Bullying Makin Marak, Generasi Makin Rusak
Oleh: Putri Ira
Lensa Media News–Kasus bullying makin bertambah parah. Viral, beredar video 4 orang remaja perempuan terlibat bullying kepada seorang remaja di Kota Batam, Riau. Korban mengaku mau membela adiknya karena hendak diperdagangkan oleh sekelompok orang (tribunnews.com, 2/3/2024). Akibat perbuatan tersebut, korban mengalami beberapa luka di bagian tubuhnya.
Awalnya ibu korban belum melaporkan kejadian bullying terhadap anaknya. Pasca viral, barulah sang ibu berani melaporkan ke Polisi. Keadaan korban berangsur membaik.
Parahnya kasus ini dilakukan oleh tersangka perempuan dan masih di bawah umur. Tiga diantaranya berumur di bawah 18 tahun, satu orang berumur 18 tahun. Mirisnya mereka juga sudah pernah melakukan open BO. Ini semakin menunjukkan potret generasi yang rusak.
Kasus bullying bukanlah yang pertama terjadi. Kasus yang semakin bertambah seharusnya membuat kita sadar ada yang mesti dibenahi di dalam kehidupan. Kehidupan individu yang bebas dan jauh dari agama membuat pelaku Bullying bebas berbuat apa saja.
Kekerasan baik verbal, psikis maupun fisik dilakukan kepada orang lain. Bahkan tidak jarang pelaku bullying mengarah kepada pembunuhan. Tidak ada perasaan sayang terhadap orang lain yang disakiti. Justru pelaku merasa sah-sah saja bertindak demikian. Apalagi jika korban pun telah melakukan bullying terlebih dulu.
Selain kehidupan individu minim agama dan iman, keluarga turut membentuk perilaku anak melakukan bullying. Anak yang dalam kehidupan keluarganya terbiasa menjadi korban perundungan, kerap berbuat hal yang sama kepada orang lain. Keluarga tidak menanamkan ketakwaan kepada anak-anaknya karena orang tua sibuk mencari uang. Orang tua mengabaikan fungsi pengasuhan dengan dalih tidak ada waktu mendidik anak.
Lingkungan pertemanan juga sangat mempengaruhi seseorang menjadi pelaku bullying. Teman yang kerap melakukan bullying dianggap hebat. Padahal pelaku bullying seharusnya dijauhi. Karena pertemanan yang buruk akan membawa efek yang buruk pula.

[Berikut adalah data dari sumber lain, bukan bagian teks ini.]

(** * Touchpoints provisioning workflow: a shallow embedding

    The development models [create_touchpoints.py] (class
    [TouchpointsCreator] and [main]) and [run_example.py].  The Python code
    is translated function by function into a small state-and-exception
    monad over a record [world] that holds the process environment, the two
    external collaborators (the MySQL datastore and the NATS bus), the
    sources of randomness and time, and the log.  The behaviour of the
    client libraries that the repository does not own (whether a call
    raises, whether a connection is still alive) is left to an oracle
    stored in the world, so every theorem quantifies over all of it. *)

From Stdlib Require Import ZArith Ascii String List Bool Lia.
From stdpp Require Import base option list strings gmap.

Set Warnings "-register-all".

Local Open Scope string_scope.
Local Open Scope Z_scope.
Local Open Scope list_scope.

(** ** Python values *)

(** A naive [datetime.datetime] (no tzinfo), as [mysql.connector] returns for
    DATETIME/TIMESTAMP columns and as [datetime.utcnow()] returns. *)
Record datetime := mk_datetime {
  dt_year : Z; dt_month : Z; dt_day : Z;
  dt_hour : Z; dt_minute : Z; dt_second : Z; dt_microsecond : Z }.

(** The ranges that Python's [datetime] constructor enforces (the day is
    bounded by 31 here; the month-specific bound plays no role). *)
Definition valid_datetime (d : datetime) : bool :=
  (1 <=? dt_year d) && (dt_year d <=? 9999) &&
  (1 <=? dt_month d) && (dt_month d <=? 12) &&
  (1 <=? dt_day d) && (dt_day d <=? 31) &&
  (0 <=? dt_hour d) && (dt_hour d <=? 23) &&
  (0 <=? dt_minute d) && (dt_minute d <=? 59) &&
  (0 <=? dt_second d) && (dt_second d <=? 59) &&
  (0 <=? dt_microsecond d) && (dt_microsecond d <=? 999999).

(** The scalar Python objects that travel through the workflow: what
    [mysql.connector] hands back for a column ([None] for NULL, [int],
    [str], [datetime]) and what the scripts compute from them. *)
Inductive atom :=
| ANone
| AInt (z : Z)
| AStr (s : string)
| ADatetime (d : datetime).

(** Python objects with containers, as needed for the event payload: lists
    and dictionaries (insertion ordered, hence association lists). *)
Inductive pyval :=
| VAtom (a : atom)
| VList (items : list pyval)
| VDict (entries : list (string * pyval)).

(** Python truthiness, as tested by [if x:] and [if not x:]. *)
Class Truthy (A : Type) := truthy : A -> bool.

#[global] Instance truthy_bool : Truthy bool := fun b => b.
#[global] Instance truthy_int : Truthy Z := fun z => negb (z =? 0).
#[global] Instance truthy_str : Truthy string := fun s => negb (String.eqb s "").
#[global] Instance truthy_datetime : Truthy datetime := fun _ => true.
#[global] Instance truthy_list {A} : Truthy (list A) :=
  fun l => match l with [] => false | _ :: _ => true end.
#[global] Instance truthy_optional {A} `{Truthy A} : Truthy (option A) :=
  fun o => match o with None => false | Some a => truthy a end.
#[global] Instance truthy_atom : Truthy atom :=
  fun a => match a with
           | ANone => false
           | AInt z => truthy z
           | AStr s => truthy s
           | ADatetime d => truthy d
           end.

(** A Python [dict] with string keys. *)
Definition dict (A : Type) := list (string * A).

Fixpoint dict_get {A} (k : string) (d : dict A) : option A :=
  match d with
  | [] => None
  | (k', v) :: rest => if String.eqb k k' then Some v else dict_get k rest
  end.

(** [d[k] = v]: an existing key keeps its position, a new key goes last. *)
Fixpoint dict_set {A} (k : string) (v : A) (d : dict A) : dict A :=
  match d with
  | [] => [(k, v)]
  | (k', v') :: rest =>
      if String.eqb k k' then (k, v) :: rest else (k', v') :: dict_set k v rest
  end.

(** ** Text formatting *)

Definition digit_char (d : Z) : ascii :=
  ascii_of_nat (48 + Z.to_nat d).

Fixpoint dec_aux (fuel : nat) (n : Z) (acc : string) : string :=
  match fuel with
  | O => acc
  | S f =>
      let acc' := String (digit_char (n mod 10)) acc in
      if n / 10 =? 0 then acc' else dec_aux f (n / 10) acc'
  end.

(** Decimal digits of a non-negative integer, most significant first. *)
Definition dec (n : Z) : string :=
  dec_aux (S (Z.to_nat (Z.log2 n))) n "".

(** [str] of a Python [int]. *)
Definition str_int (z : Z) : string :=
  if z <? 0 then "-" +:+ dec (- z) else dec z.

Fixpoint zeros (k : nat) : string :=
  match k with O => "" | S k' => String "0" (zeros k') end.

(** ["%0<w>d" % n] for a non-negative [n]: left padding with zeros up to
    width [w], never truncating. *)
Definition zpad (w : nat) (n : Z) : string :=
  let s := dec n in zeros (w - String.length s) +:+ s.

(** [datetime.isoformat(sep)] of a naive datetime: the fraction is printed
    only when the microsecond field is not zero. *)
Definition isoformat_sep (sep : string) (d : datetime) : string :=
  zpad 4 (dt_year d) +:+ "-" +:+ zpad 2 (dt_month d) +:+ "-" +:+ zpad 2 (dt_day d)
  +:+ sep +:+
  zpad 2 (dt_hour d) +:+ ":" +:+ zpad 2 (dt_minute d) +:+ ":" +:+ zpad 2 (dt_second d)
  +:+ (if dt_microsecond d =? 0 then "" else "." +:+ zpad 6 (dt_microsecond d)).

Definition isoformat : datetime -> string := isoformat_sep "T".

Fixpoint join (sep : string) (l : list string) : string :=
  match l with
  | [] => ""
  | [x] => x
  | x :: rest => x +:+ sep +:+ join sep rest
  end.

(** [str(a)] as used by the f-strings of the log lines. *)
Definition py_str (a : atom) : string :=
  match a with
  | ANone => "None"
  | AInt z => str_int z
  | AStr s => s
  | ADatetime d => isoformat_sep " " d
  end.

(** ** [json.dumps(obj, indent=2)]

    A character of a [string] stands for the Unicode code point of the same
    number (0 to 255).  With the default [ensure_ascii=True] everything
    outside the printable ASCII range is escaped. *)

Definition hex_char (n : Z) : ascii :=
  if n <? 10 then ascii_of_nat (48 + Z.to_nat n) else ascii_of_nat (87 + Z.to_nat n).

Definition newline : string := String (ascii_of_nat 10) "".

Definition json_escape_char (c : ascii) : string :=
  let n := Z.of_nat (nat_of_ascii c) in
  if n =? 34 then "\" +:+ String c ""
  else if n =? 92 then "\\"
  else if n =? 8 then "\b"
  else if n =? 12 then "\f"
  else if n =? 10 then "\n"
  else if n =? 13 then "\r"
  else if n =? 9 then "\t"
  else if (32 <=? n) && (n <=? 126) then String c ""
  else "\u00" +:+ String (hex_char (n / 16)) (String (hex_char (n mod 16)) "").

Fixpoint json_escape (s : string) : string :=
  match s with
  | EmptyString => ""
  | String c rest => json_escape_char c +:+ json_escape rest
  end.

Definition json_string (s : string) : string :=
  String (ascii_of_nat 34) (json_escape s) +:+ String (ascii_of_nat 34) "".

Fixpoint spaces (k : nat) : string :=
  match k with O => "" | S k' => String " " (spaces k') end.

(** Line break followed by the indentation of nesting depth [level]. *)
Definition newline_indent (level : nat) : string :=
  newline +:+ spaces (2 * level).

Definition bracketed (opening closing : string) (level : nat) (parts : list string) : string :=
  match parts with
  | [] => opening +:+ closing
  | _ => opening +:+ newline_indent (S level)
         +:+ join ("," +:+ newline_indent (S level)) parts
         +:+ newline_indent level +:+ closing
  end.

(** [None] stands for the [TypeError] that [json.dumps] raises on an object
    it cannot serialize (here: a [datetime]). *)
Fixpoint json_encode (level : nat) (v : pyval) : option string :=
  match v with
  | VAtom ANone => Some "null"
  | VAtom (AInt z) => Some (str_int z)
  | VAtom (AStr s) => Some (json_string s)
  | VAtom (ADatetime _) => None
  | VList items =>
      let fix elements (l : list pyval) : option (list string) :=
        match l with
        | [] => Some []
        | x :: rest =>
            match json_encode (S level) x, elements rest with
            | Some sx, Some srest => Some (sx :: srest)
            | _, _ => None
            end
        end in
      option_map (bracketed "[" "]" level) (elements items)
  | VDict entries =>
      let fix members (l : list (string * pyval)) : option (list string) :=
        match l with
        | [] => Some []
        | (k, x) :: rest =>
            match json_encode (S level) x, members rest with
            | Some sx, Some srest => Some ((json_string k +:+ ": " +:+ sx) :: srest)
            | _, _ => None
            end
        end in
      option_map (bracketed "{" "}" level) (members entries)
  end.

Definition json_dumps_indent2 (v : pyval) : option string := json_encode 0 v.

(** A [dict] of atoms seen as a Python object. *)
Definition dict_val (d : dict atom) : pyval :=
  VDict (map (fun kv => (fst kv, VAtom (snd kv))) d).

(** ** [int(s)] on a string: surrounding whitespace, an optional sign, then
    decimal digits in which single underscores may separate digits. *)

Definition is_space (c : ascii) : bool :=
  let n := nat_of_ascii c in
  ((9 <=? n) && (n <=? 13))%nat || Nat.eqb n 32.

Definition is_digit (c : ascii) : bool :=
  let n := nat_of_ascii c in ((48 <=? n) && (n <=? 57))%nat.

Fixpoint lstrip (s : string) : string :=
  match s with
  | String c rest => if is_space c then lstrip rest else s
  | EmptyString => ""
  end.

Fixpoint rstrip (s : string) : string :=
  match s with
  | EmptyString => ""
  | String c rest =>
      match rstrip rest with
      | EmptyString => if is_space c then "" else String c ""
      | r => String c r
      end
  end.

(** [after_digit] tells whether the previous character was a digit, which
    is where an underscore or the end of the literal is allowed. *)
Fixpoint int_digits (after_digit : bool) (acc : Z) (s : string) : option Z :=
  match s with
  | EmptyString => if after_digit then Some acc else None
  | String c rest =>
      if is_digit c then
        int_digits true (10 * acc + (Z.of_nat (nat_of_ascii c) - 48)) rest
      else if (Ascii.eqb c "_" && after_digit)%bool then int_digits false acc rest
      else None
  end.

(** [None] stands for [ValueError]. *)
Definition py_int (s : string) : option Z :=
  match lstrip (rstrip s) with
  | String "-" rest => option_map Z.opp (int_digits false 0 rest)
  | String "+" rest => int_digits false 0 rest
  | body => int_digits false 0 body
  end.

(** ** [uuid.uuid4()] and [str(UUID)]

    [uuid4] reads 16 bytes of operating-system randomness as a big-endian
    integer, then forces the RFC 4122 variant bits (63, 62 := 1, 0) and the
    version nibble (bits 79..76 := 4). *)
Definition uuid4_int (r : Z) : Z :=
  let i0 := r mod 2 ^ 128 in
  let i1 := Z.land i0 (Z.lnot (Z.shiftl 0xc000 48)) in
  let i2 := Z.lor i1 (Z.shiftl 0x8000 48) in
  let i3 := Z.land i2 (Z.lnot (Z.shiftl 0xf000 64)) in
  Z.lor i3 (Z.shiftl 4 76).

(** ['%032x' % n] for [0 <= n < 2^128]. *)
Definition hex32 (n : Z) : list ascii :=
  map (fun i => hex_char (Z.land (Z.shiftr n (4 * (31 - Z.of_nat i))) 15)) (seq 0 32).

(** The 8-4-4-4-12 rendering. *)
Definition uuid_str (n : Z) : string :=
  let h := hex32 n in
  let dash := "-"%char in
  string_of_list_ascii
    (take 8 h ++ dash :: take 4 (drop 8 h) ++ dash :: take 4 (drop 12 h)
            ++ dash :: take 4 (drop 16 h) ++ dash :: drop 20 h).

Pengaruh sosial media memberikan peran yang besar dalam membentuk perilaku bullying. Anak yang terbiasa menonton adegan kekerasan berpeluang besar melakukan demikian. Parahnya, tontonan yang tidak mendidik kerap diminati. Mestinya, negara berperan menghapus konten-konten yang berbau kekerasan. Agar generasi tidak semakin rusak.
Peran negara memiliki porsi yang sangat besar. Negara yang tidak menjaga ketakwaan individu, keluarga dan masyarakat berpeluang membiarkan kondisi bullying terus terjadi. Sanksi yang lemah kepada pelaku bullying tidak memberikan efek jera.
Ditambah lagi dengan adanya aturan usia 18 tahun masih dianggap anak atau di bawah umur, padahal pelaku sudah baligh. Dimana seharusnya pelaku sudah bisa mendapat hukuman yang layak atas perlakuan mereka. Ditambah dengan pendidikan yang sekuler, yang meniadakan Allah sebagai pengawas perbuatan mereka, sehingga semakin membuat generasi jauh dari perbuatan mulia.
Jika kita ingin menghentikan kasus bullying, setiap level mesti berbenah diri menuju aturan Ilahi. Penerapan aturan Ilahi meniscayakan kasus serupa muncul. Generasi pun terjaga dari hal-hal yang membahayakan fisik dan psikisnya. Wallahualam bissawab. [LM/UD/ry].